-- What to do --
Search the records below for the string "signature" and copy each line where it turns up.

-- Source material --
(* ===== verification/Calls.v ===== *)
(** * Calls: programs over calls, and how to reason about them

    Code that talks to the outside (a broker, a clock, a store) is a tree whose nodes are its calls and whose branches
    are the answers, over a signature [E] of calls. Traces of calls and answers, protocols that watch a trace with a
    ghost state, and a program logic whose triples hold for every answer the outside could give. *)

From S2P Require Import Prelude.

(** ** Programs *)

Inductive prog (E : Type → Type) (A : Type) : Type :=
| Ret (a : A)
| Do (B : Type) (c : E B) (k : B → prog E A).
Arguments Ret {E A} a.
Arguments Do {E A B} c k.

Fixpoint prog_bind {E A B} (p : prog E A) (f : A → prog E B) : prog E B :=
  match p with
  | Ret a => f a
  | Do c k => Do c (fun b => prog_bind (k b) f)
  end.

(** The same program over a larger signature. *)
Fixpoint embed {E F A} (inj : ∀ B, E B → F B) (p : prog E A) : prog F A :=
  match p with
  | Ret a => Ret a
  | Do c k => Do (inj _ c) (fun b => embed inj (k b))
  end.

(** Programs that thread a state. *)
Definition program (E : Type → Type) (S A : Type) : Type := S → prog E (A * S).

Section program.
Context {E : Type → Type} {S : Type}.
Definition ret {A} (a : A) : program E S A := fun s => Ret (a, s).
Definition step_bind {A B} (m : program E S A) (k : A → program E S B) : program E S B :=
  fun s => prog_bind (m s) (fun x => k x.1 x.2).
Definition ask {B} (c : E B) : program E S B := fun s => Do c (fun b => Ret (b, s)).
Definition modify (g : S → S) : program E S unit := fun s => Ret (tt, g s).
Definition get : program E S S := fun s => Ret (s, s).
(** A program of a smaller signature, which does not see the state. *)
Definition call_out {F A} (inj : ∀ B, F B → E B) (p : prog F A) : program E S A :=
  fun s => prog_bind (embed inj p) (fun a => Ret (a, s)).
End program.

Notation "'let#' x ':=' m 'in' k" := (step_bind m (fun x => k))
  (at level 10, x pattern, m at level 200, k at level 200,
   format "'[v' 'let#'  x  ':='  m  'in' '/' k ']'") : rust_scope.

(** [for x in l { f(x) }] *)
Fixpoint for_each {E S A} (f : A → program E S unit) (l : list A) : program E S unit :=
  match l with
  | [] => ret tt
  | x :: l' => let# _ := f x in for_each f l'
  end.

Section runs.
Context {E : Type → Type}.

(** ** Traces *)

Inductive event :=
| Ev {B : Type} (c : E B) (b : B).

Inductive runs {A} : prog E A → list event → A → Prop :=
| runs_ret a : runs (Ret a) [] a
| runs_do B (c : E B) k b tr a : runs (k b) tr a → runs (Do c k) (Ev c b :: tr) a.

Lemma runs_inv {A} (p : prog E A) tr a : runs p tr a →
  match p with
  | Ret a' => tr = [] ∧ a = a'
  | Do c k => ∃ b tr', tr = Ev c b :: tr' ∧ runs (k b) tr' a
  end.
Proof. destruct 1 as [a|B c k b tr a Hr]; [done|]. by exists b, tr. Qed.

Lemma runs_bind {A B} (p : prog E A) (k : A → prog E B) tr b : runs (prog_bind p k) tr b →
  ∃ a tr1 tr2, tr = tr1 ++ tr2 ∧ runs p tr1 a ∧ runs (k a) tr2 b.
Proof.
  revert tr. induction p as [a|C c k' IH]; intros tr Hr; [exists a, [], tr; by repeat constructor|].
  apply runs_inv in Hr as (x & tr' & -> & Hr). destruct (IH x tr' Hr) as (a & tr1 & tr2 & -> & H1 & H2).
  exists a, (Ev c x :: tr1), tr2. by repeat constructor.
Qed.

(** A broker and clock with a state of their own. *)
Fixpoint exec {W A} (h : ∀ B, E B → W → B * W) (p : prog E A) (w : W) : list event * A :=
  match p with
  | Ret a => ([], a)
  | Do c k => let '(b, w') := h _ c w in let '(tr, a) := exec h (k b) w' in (Ev c b :: tr, a)
  end.

Lemma exec_runs {W A} (h : ∀ B, E B → W → B * W) (p : prog E A) w : runs p (exec h p w).1 (exec h p w).2.
Proof.
  revert w. induction p as [a|B c k IH]; intros w; simpl; [constructor|].
  destruct (h B c w) as [b w']. specialize (IH b w'). destruct (exec h (k b) w') as [tr a]. by constructor.
Qed.

(** ** Protocols *)

(** What may be asked in a ghost state, how an answer moves it, and which answers are considered. *)
Record protocol := {
  ghost : Type;
  allowed : ghost → ∀ B, E B → Prop;
  observe : ghost → ∀ B, E B → B → ghost;
  plausible : ∀ B, E B → B → Prop;
}.

Variable P : protocol.

Definition see (g : ghost P) (e : event) : ghost P := match e with Ev c b => observe P g _ c b end.
Definition believable (e : event) : Prop := match e with Ev c b => plausible P _ c b end.

Fixpoint always {A} (p : prog E A) (g : ghost P) (Q : A → ghost P → Prop) : Prop :=
  match p with
  | Ret a => Q a g
  | Do c k => allowed P g _ c ∧ ∀ b, plausible P _ c b → always (k b) (observe P g _ c b) Q
  end.

(** Every call of the trace is allowed where it is made. *)
Fixpoint obeys (g : ghost P) (tr : list event) : Prop :=
  match tr with
  | [] => True
  | Ev c b :: tr' => allowed P g _ c ∧ obeys (observe P g _ c b) tr'
  end.

Lemma obeys_split g tr1 B (c : E B) b tr2 : obeys g (tr1 ++ Ev c b :: tr2) → allowed P (fold_left see tr1 g) _ c.
Proof.
  revert g. induction tr1 as [|[B' c' b'] tr1 IH]; simpl; intros g Ho; [by destruct Ho|]. apply IH. by destruct Ho.
Qed.

(** A believable run obeys the protocol and ends well. *)
Lemma always_runs {A} (p : prog E A) g Q tr a : always p g Q → runs p tr a → Forall believable tr →
  obeys g tr ∧ Q a (fold_left see tr g).
Proof.
  intros Hp Hr. revert g Hp. induction Hr as [a|B c k b tr a Hr IH]; simpl; intros g Hp Hall; [done|].
  inversion Hall as [|? ? Hb Hall']; subst. destruct Hp as [Hc Hk]. destruct (IH _ (Hk b Hb) Hall'). done.
Qed.

Lemma always_mono {A} (p : prog E A) g (Q Q' : A → ghost P → Prop) :
  always p g Q → (∀ a g', Q a g' → Q' a g') → always p g Q'.
Proof.
  intros Hp HQ. revert g Hp. induction p as [a|B c k IH]; simpl; intros g Hp; [by apply HQ|].
  destruct Hp as [Hc Hk]. split; [done|]. intros b Hb. by apply IH, Hk.
Qed.

Lemma always_bind {A B} (p : prog E A) (k : A → prog E B) g Q :
  always p g (λ a g', always (k a) g' Q) → always (prog_bind p k) g Q.
Proof.
  revert g. induction p as [a|C c k' IH]; simpl; intros g Hp; [done|].
  destruct Hp as [Hc Hk]. split; [done|]. intros b Hb. by apply IH, Hk.
Qed.

(** ** Triples *)

Section triples.
Context {S : Type}.

Definition triple {A} (Pre : S → ghost P → Prop) (m : program E S A) (Post : A → S → ghost P → Prop) : Prop :=
  ∀ f g, Pre f g → always (m f) g (λ af g', Post af.1 af.2 g').

Lemma triple_ret {A} (a : A) Post : triple (Post a) (ret a) Post.
Proof. by intros f g Hp. Qed.

Lemma triple_bind {A B} (m : program E S A) (k : A → program E S B) Pre Mid Post :
  triple Pre m Mid → (∀ a, triple (Mid a) (k a) Post) → triple Pre (step_bind m k) Post.
Proof.
  intros Hm Hk f g Hp. apply always_bind. eapply always_mono; [by apply Hm|]. intros [a f'] g' Hmid. by apply Hk.
Qed.

Lemma triple_ask {B} (c : E B) (Pre : S → ghost P → Prop) Post :
  (∀ f g, Pre f g → allowed P g _ c) → (∀ f g b, Pre f g → plausible P _ c b → Post b f (observe P g _ c b)) →
  triple Pre (ask c) Post.
Proof. intros Ha Hp f g Hpre. simpl. split; [by eapply Ha|]. intros b Hb. by apply Hp. Qed.

Lemma triple_modify (h : S → S) (Pre : S → ghost P → Prop) Post :
  (∀ f g, Pre f g → Post tt (h f) g) → triple Pre (modify h) Post.
Proof. intros Hp f g Hpre. by apply Hp. Qed.

Lemma triple_get (Pre : S → ghost P → Prop) Post : (∀ f g, Pre f g → Post f f g) → triple Pre get Post.
Proof. intros Hp f g Hpre. by apply Hp. Qed.

Lemma triple_pre {A} (m : program E S A) (Pre Pre' : S → ghost P → Prop) Post :
  triple Pre' m Post → (∀ f g, Pre f g → Pre' f g) → triple Pre m Post.
Proof. intros Hm Hp f g Hpre. by apply Hm, Hp. Qed.

Lemma triple_post {A} (m : program E S A) Pre (Post Post' : A → S → ghost P → Prop) :
  triple Pre m Post → (∀ a f g, Post a f g → Post' a f g) → triple Pre m Post'.
Proof. intros Hm Hp f g Hpre. eapply always_mono; [by apply Hm|]. intros [a f'] g' Hq. by apply Hp. Qed.

Lemma triple_for_each {A} (m : A → program E S unit) (l : list A) (Inv : S → ghost P → Prop) :
  (∀ x, x ∈ l → triple Inv (m x) (λ _, Inv)) → triple Inv (for_each m l) (λ _, Inv).
Proof.
  induction l as [|x l IH]; intros Hm; simpl; [apply (triple_ret tt (λ _, Inv))|].
  eapply triple_bind; [apply Hm; left|]. intros []. apply IH. intros y Hy. apply Hm. by right.
Qed.

(** What a precondition says of values alone is a hypothesis. *)
Lemma triple_pure {A} (F : Prop) (m : program E S A) (Pre : S → ghost P → Prop) Post :
  (∀ f g, Pre f g → F) → (F → triple Pre m Post) → triple Pre m Post.
Proof. intros HF Hm f g Hpre. apply Hm; [by eapply HF|done]. Qed.
Lemma triple_conseq {A} (m : program E S A) (Pre Pre' : S → ghost P → Prop) (Post Post' : A → S → ghost P → Prop) :
  triple Pre' m Post' → (∀ f g, Pre f g → Pre' f g) → (∀ a f g, Post' a f g → Post a f g) → triple Pre m Post.
Proof. intros Hm Hpre Hpost. eapply triple_post; [by eapply triple_pre|done]. Qed.
End triples.
End runs.

Arguments protocol : clear implicits.
Arguments event : clear implicits.

(** ** Embedding a program of a smaller signature *)

Section embedding.
Context {E F : Type → Type} (inj : ∀ B, E B → F B) (P : protocol E) (P' : protocol F) (R : ghost P → ghost P' → Prop).
Hypothesis allowed_inj : ∀ g g' B (c : E B), R g g' → allowed P g _ c → allowed P' g' _ (inj _ c).
Hypothesis answer_inj : ∀ g g' B (c : E B) b, R g g' → allowed P g _ c → plausible P' _ (inj _ c) b →
  plausible P _ c b ∧ R (observe P g _ c b) (observe P' g' _ (inj _ c) b).

(** What holds of a program holds of its embedding, when the larger protocol allows what the smaller one does. *)
Lemma always_embed {A} (p : prog E A) g g' (Q : A → ghost P → Prop) : always P p g Q → R g g' →
  always P' (embed inj p) g' (λ a g'', ∃ g1, R g1 g'' ∧ Q a g1).
Proof.
  revert g g'. induction p as [a|B c k IH]; simpl; intros g g' Hp HR; [by exists g|]. destruct Hp as [Hc Hk].
  split; [by eapply allowed_inj|]. intros b Hb. destruct (answer_inj _ _ _ _ _ HR Hc Hb) as [Hb' HR']. eapply IH; [by apply Hk|done].
Qed.

Lemma triple_call_out {S A} (p : prog E A) (Pre : S → ghost P' → Prop) (Post : A → S → ghost P' → Prop) (Q : A → ghost P → Prop) g0 :
  always P p g0 Q → (∀ s g', Pre s g' → R g0 g') → (∀ s g' a g1 g'', Pre s g' → R g1 g'' → Q a g1 → Post a s g'') →
  triple P' Pre (call_out inj p) Post.
Proof.
  intros Hp Hpre Hpost s g' Hs. unfold call_out. apply always_bind. eapply always_mono; [by eapply always_embed, Hpre|].
  intros a g'' (g1 & HR & HQ). simpl. by eapply Hpost.
Qed.
End embedding.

-- Finished task --
    are the answers, over a signature [E] of calls. Traces of calls and answers, protocols that watch a trace with a
(** The same program over a larger signature. *)
(** A program of a smaller signature, which does not see the state. *)
(** ** Embedding a program of a smaller signature *)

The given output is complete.